Exercise prompt – Among the lines below, a stretch begins at the one with "(hero_data : list" and ends at the one with "(hd_totalGames data +". Repeat that stretch exactly, ends included.

Given records –
# # # # #

(** The score of role [r], when the player has one. *)
Definition role_score_of (p : PlayerProfile) (r : string)
    : option (string * Q) :=
  match role_ranking p r 2 with
  | [] => None
  | _ :: _ => Some (r, avg_value (role_ranking p r 2))
  end.

(** The player has a hero of role [r] with at least [min_games] games. *)
Definition plays_role (r : string) (min_games : Z) (p : PlayerProfile) : Prop :=
  Exists (λ x, role x.2 = r ∧ min_games ≤ games_played x.2) (hero_stats p).

#[global] Instance plays_role_dec r min_games p :
  Decision (plays_role r min_games p).
Proof. unfold plays_role. apply _. Defined.

(** ** Role coverage ([build_role_coverage]) *)

(** The inner loop body: [count] and [players] of the role are updated
    when the player has a hero of it with 3 games. *)
Definition coverage_step (p : PlayerProfile)
    (coverage : gmap string (Z * list string)) (r : string)
    : Res (gmap string (Z * list string)) :=
  heroes ← get_best_heroes_by_role p r 3;
  match heroes with
  | [] => Ok coverage
  | _ :: _ =>
      entry ← py_getitem coverage (lower r);
      Ok (<[lower r := (entry.1 + 1, entry.2 ++ [player_name p])]> coverage)
  end.

Definition empty_coverage : gmap string (Z * list string) :=
  <["strategist" := (0, [])]>
    (<["duelist" := (0, [])]> (<["vanguard" := (0, [])]> ∅)).

Definition build_role_coverage (players : list PlayerProfile)
    : Res (gmap string (Z * list string)) :=
  foldlM (λ coverage p, foldlM (coverage_step p) coverage role_keys)
         empty_coverage players.

(** The entry of a role after one more player. *)
Definition bump (r : string) (p : PlayerProfile) (entry : Z * list string)
    : Z * list string :=
  if decide (plays_role r 3 p)
  then (entry.1 + 1, entry.2 ++ [player_name p]) else entry.

(** The names of the players with a hero of role [r] played 3 times. *)
Definition role_players (r : string) (players : list PlayerProfile)
    : list string :=
  player_name <$> filter (plays_role r 3) players.

(** ** Frontend data ([process_data_for_frontend.py]) *)

(** [round(x, ndigits)]. Python rounds the double it is given, and the
    result depends on its binary representation: [round(23 / 80 * 100, 1)]
    is 28.7, because the product is the double 28.749999999999996 and not
    28.75. With floats idealised as rationals the rounded value is not
    determined by the exact argument, so [py_round] is a parameter: any
    function at all, and every result below holds for each choice of it. *)
Class PyRound := { py_round : Q → nat → Q }.

Section Frontend.
Context `{PyRound}.

(** [round(wins / games * 100, 1) if games > 0 else 0] *)
Definition percentage (wins games : Z) : Res Q :=
  if 0 <? games
  then q ← py_div (inject_Z wins) (inject_Z games);
       Ok (py_round (q * 100) 1)
  else Ok 0%Q.

Record SquadSummary := mkSquadSummary {
  ss_totalGames : Z;
  ss_totalWins : Z;
  ss_winRate : Q;
  ss_totalMvps : Z;
  ss_totalSvps : Z;
  ss_playerCount : Z
}.

Definition build_squad_summary (players : list PlayerProfile)
    : Res SquadSummary :=
  let all_games := py_sum (total_games <$> players) in
  let all_wins := py_sum (total_wins <$> players) in
  let total_mvps :=
    py_sum ((λ p, py_sum ((λ x, mvp_count x.2) <$> hero_stats p))
              <$> players) in
  let total_svps :=
    py_sum ((λ p, py_sum ((λ x, svp_count x.2) <$> hero_stats p))
              <$> players) in
  winRate ← percentage all_wins all_games;
  Ok (mkSquadSummary all_games all_wins winRate total_mvps total_svps
        (Z.of_nat (length players))).

(** *** Leaderboard *)

Record WinRateRow := mkWinRateRow {
  wr_name : string;
  wr_value : Q;
  wr_games : Z
}.

Record KdaRow := mkKdaRow {
  kr_name : string;
  kr_value : Q;
  kr_kills : Z;
  kr_deaths : Z;
  kr_assists : Z
}.

Record TotalRow := mkTotalRow {
  tr_name : string;
  tr_value : Q;
  tr_total : Q
}.

(** The dict of the five boards, one field per key. *)
Record Leaderboard := mkLeaderboard {
  lb_winRate : list WinRateRow;
  lb_kda : list KdaRow;
  lb_damage : list TotalRow;
  lb_healing : list TotalRow;
  lb_blocked : list TotalRow
}.

(** [rows.sort(key=lambda x: x[...], reverse=True)] *)
Definition sort_rows {A} (value : A → Q) (rows : list A) : list A :=
  snd <$> sort_desc ((λ x, (value x, x)) <$> rows).

(** The body of the loop over players. *)
Definition leaderboard_rows (leaderboard : Leaderboard)
    (player : PlayerProfile) : Res Leaderboard :=
  if decide (total_games player = 0) then Ok leaderboard
  else
    let stats := (hero_stats player).*2 in
    let kills := py_sum (total_kills <$> stats) in
    let deaths := py_sum (total_deaths <$> stats) in
    let assists := py_sum (total_assists <$> stats) in
    let time_ms := py_sum (total_time_played_ms <$> stats) in
    let damage := py_sumQ (total_damage <$> stats) in
    let healing := py_sumQ (total_healing <$> stats) in
    let blocked := py_sumQ (total_damage_blocked <$> stats) in
    minutes ← (if 0 <? time_ms then py_div (inject_Z time_ms) 60000
               else Ok 1%Q);
    win ← overall_win_rate player;
    ratio ← py_div (inject_Z (kills + assists)) (inject_Z (py_max deaths 1));
    damage_rate ← py_div damage minutes;
    healing_rate ← py_div healing minutes;
    blocked_rate ← py_div blocked minutes;
    Ok (mkLeaderboard
          (lb_winRate leaderboard
             ++ [mkWinRateRow (player_name player) (py_round (win * 100) 1)
                   (total_games player)])
          (lb_kda leaderboard
             ++ [mkKdaRow (player_name player) (py_round ratio 2)
                   kills deaths assists])
          (lb_damage leaderboard
             ++ [mkTotalRow (player_name player) (py_round damage_rate 0)
                   (py_round damage 0)])
          (lb_healing leaderboard
             ++ [mkTotalRow (player_name player) (py_round healing_rate 0)
                   (py_round healing 0)])
          (lb_blocked leaderboard
             ++ [mkTotalRow (player_name player) (py_round blocked_rate 0)
                   (py_round blocked 0)])).

Definition build_leaderboard (players : list PlayerProfile)
    : Res Leaderboard :=
  leaderboard ← foldlM leaderboard_rows (mkLeaderboard [] [] [] [] []) players;
  Ok (mkLeaderboard
        (sort_rows wr_value (lb_winRate leaderboard))
        (sort_rows kr_value (lb_kda leaderboard))
        (sort_rows tr_value (lb_damage leaderboard))
        (sort_rows tr_value (lb_healing leaderboard))
        (sort_rows tr_value (lb_blocked leaderboard))).

(** A list of rows is in descending order of [value]. *)
Definition descending_by {A} (value : A → Q) (rows : list A) : Prop :=
  ∀ i j a b, (i < j)%nat → rows !! i = Some a → rows !! j = Some b →
             (value b <= value a)%Q.

(** The names of the players with a game, in squad order. *)
Definition active_players (players : list PlayerProfile) : list string :=
  player_name <$> filter (λ p, total_games p ≠ 0) players.

(** *** Hero statistics across players *)

Record HeroPlayerRow := mkHeroPlayerRow {
  hp_name : string;
  hp_gamesPlayed : Z;
  hp_winRate : Q;
  hp_performanceScore : Q
}.

(** An entry of [hero_data]; the key [winRate] is absent until the final
    pass sets it. *)
Record HeroData := mkHeroData {
  hd_name : string;
  hd_role : string;
  hd_totalGames : Z;
  hd_totalWins : Z;
  hd_players : list HeroPlayerRow;
  hd_winRate : option Q
}.

(** The body of the inner loop, for the item [x] of [player.hero_stats]. *)
Definition hero_data_add (player : PlayerProfile)
    (hero_data : list (string * HeroData)) (x : string * HeroStats)
    : Res (list (string * HeroData)) :=
  let hero_data :=
    match assoc x.1 hero_data with
    | Some _ => hero_data
    | None =>
        hero_data
        ++ [(x.1, mkHeroData x.1
                    (if decide (role x.2 ≠ "Unknown") then lower (role x.2)
                     else "unknown")
                    0 0 [] None)]
    end in
  rate ← win_rate x.2;
  perf ← performance_score x.2;
  Ok (assoc_alter
        (λ data, mkHeroData (hd_name data) (hd_role data)
                   (hd_totalGames data + games_played x.2)
                   (hd_totalWins data + wins x.2)
                   (hd_players data
                      ++ [mkHeroPlayerRow (player_name player)
                            (games_played x.2) (py_round (rate * 100) 1)
                            (py_round perf 1)])
                   (hd_winRate data))
        x.1 hero_data).

(** The body of the final loop: the win rate is set and the players are
    sorted. *)
Definition finish_hero (data : HeroData) : Res HeroData :=
  winRate ← percentage (hd_totalWins data) (hd_totalGames data);
  Ok (mkHeroData (hd_name data) (hd_role data) (hd_totalGames data)
        (hd_totalWins data)
        (sort_rows hp_performanceScore (hd_players data)) (Some winRate)).

Definition build_hero_stats (players : list PlayerProfile)
    : Res (list HeroData) :=
  hero_data ← foldlM (λ hero_data player,
                        foldlM (hero_data_add player) hero_data
                               (hero_stats player))
                     [] players;
  result ← traverse (λ kv, finish_hero kv.2) hero_data;
  Ok (sort_rows (λ data, inject_Z (hd_totalGames data)) result).

(** Every (player, hero entry) pair of the squad, in iteration order, and
    those of one hero. *)
Definition hero_pairs (players : list PlayerProfile)
    : list (PlayerProfile * (string * HeroStats)) :=
  players ≫= (λ p, (λ x, (p, x)) <$> hero_stats p).

Definition pairs_of (name : string)
    (pairs : list (PlayerProfile * (string * HeroStats)))
    : list (PlayerProfile * (string * HeroStats)) :=
  filter (λ px, px.2.1 = name) pairs.

(** The value [percentage] returns. *)
Definition percentage_value (wins games : Z) : Q :=
  if 0 <? games
  then py_round (inject_Z wins / inject_Z games * 100) 1 else 0%Q.

(** The row a pair contributes to the hero's [players]. *)
Definition row_of (px : PlayerProfile * (string * HeroStats)) : HeroPlayerRow :=
  mkHeroPlayerRow (player_name px.1) (games_played px.2.2)
    (py_round (win_rate_value px.2.2 * 100) 1) (py_round (score px.2.2) 1).

(** What the inner loop has accumulated for hero [k] after [pairs]. *)
Definition accumulated (pairs : list (PlayerProfile * (string * HeroStats)))
    (k : string) (data : HeroData) : Prop :=
  hd_name data = k ∧
  hd_totalGames data = py_sum ((λ px, games_played px.2.2) <$> pairs_of k pairs) ∧
  hd_totalWins data = py_sum ((λ px, wins px.2.2) <$> pairs_of k pairs) ∧
  hd_players data = row_of <$> pairs_of k pairs ∧
  hd_winRate data = None ∧
  ∃ px, head (pairs_of k pairs) = Some px ∧ hd_role data = lower (role px.2.2).

(** The entry after the final pass. *)
Definition finished (data : HeroData) : HeroData :=
  mkHeroData (hd_name data) (hd_role data) (hd_totalGames data)
    (hd_totalWins data) (sort_rows hp_performanceScore (hd_players data))
    (Some (percentage_value (hd_totalWins data) (hd_totalGames data))).

(** *** Player data *)

(** [d[k] = v] on an insertion-ordered dict. *)
Definition dict_set {V} (k : string) (v : V) (d : list (string * V))
    : list (string * V) :=
  match assoc k d with
  | Some _ => assoc_alter (λ _, v) k d
  | None => d ++ [(k, v)]
  end.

# # # # #

Result –
    (hero_data : list (string * HeroData)) (x : string * HeroStats)
    : Res (list (string * HeroData)) :=
  let hero_data :=
    match assoc x.1 hero_data with
    | Some _ => hero_data
    | None =>
        hero_data
        ++ [(x.1, mkHeroData x.1
                    (if decide (role x.2 ≠ "Unknown") then lower (role x.2)
                     else "unknown")
                    0 0 [] None)]
    end in
  rate ← win_rate x.2;
  perf ← performance_score x.2;
  Ok (assoc_alter
        (λ data, mkHeroData (hd_name data) (hd_role data)
                   (hd_totalGames data + games_played x.2)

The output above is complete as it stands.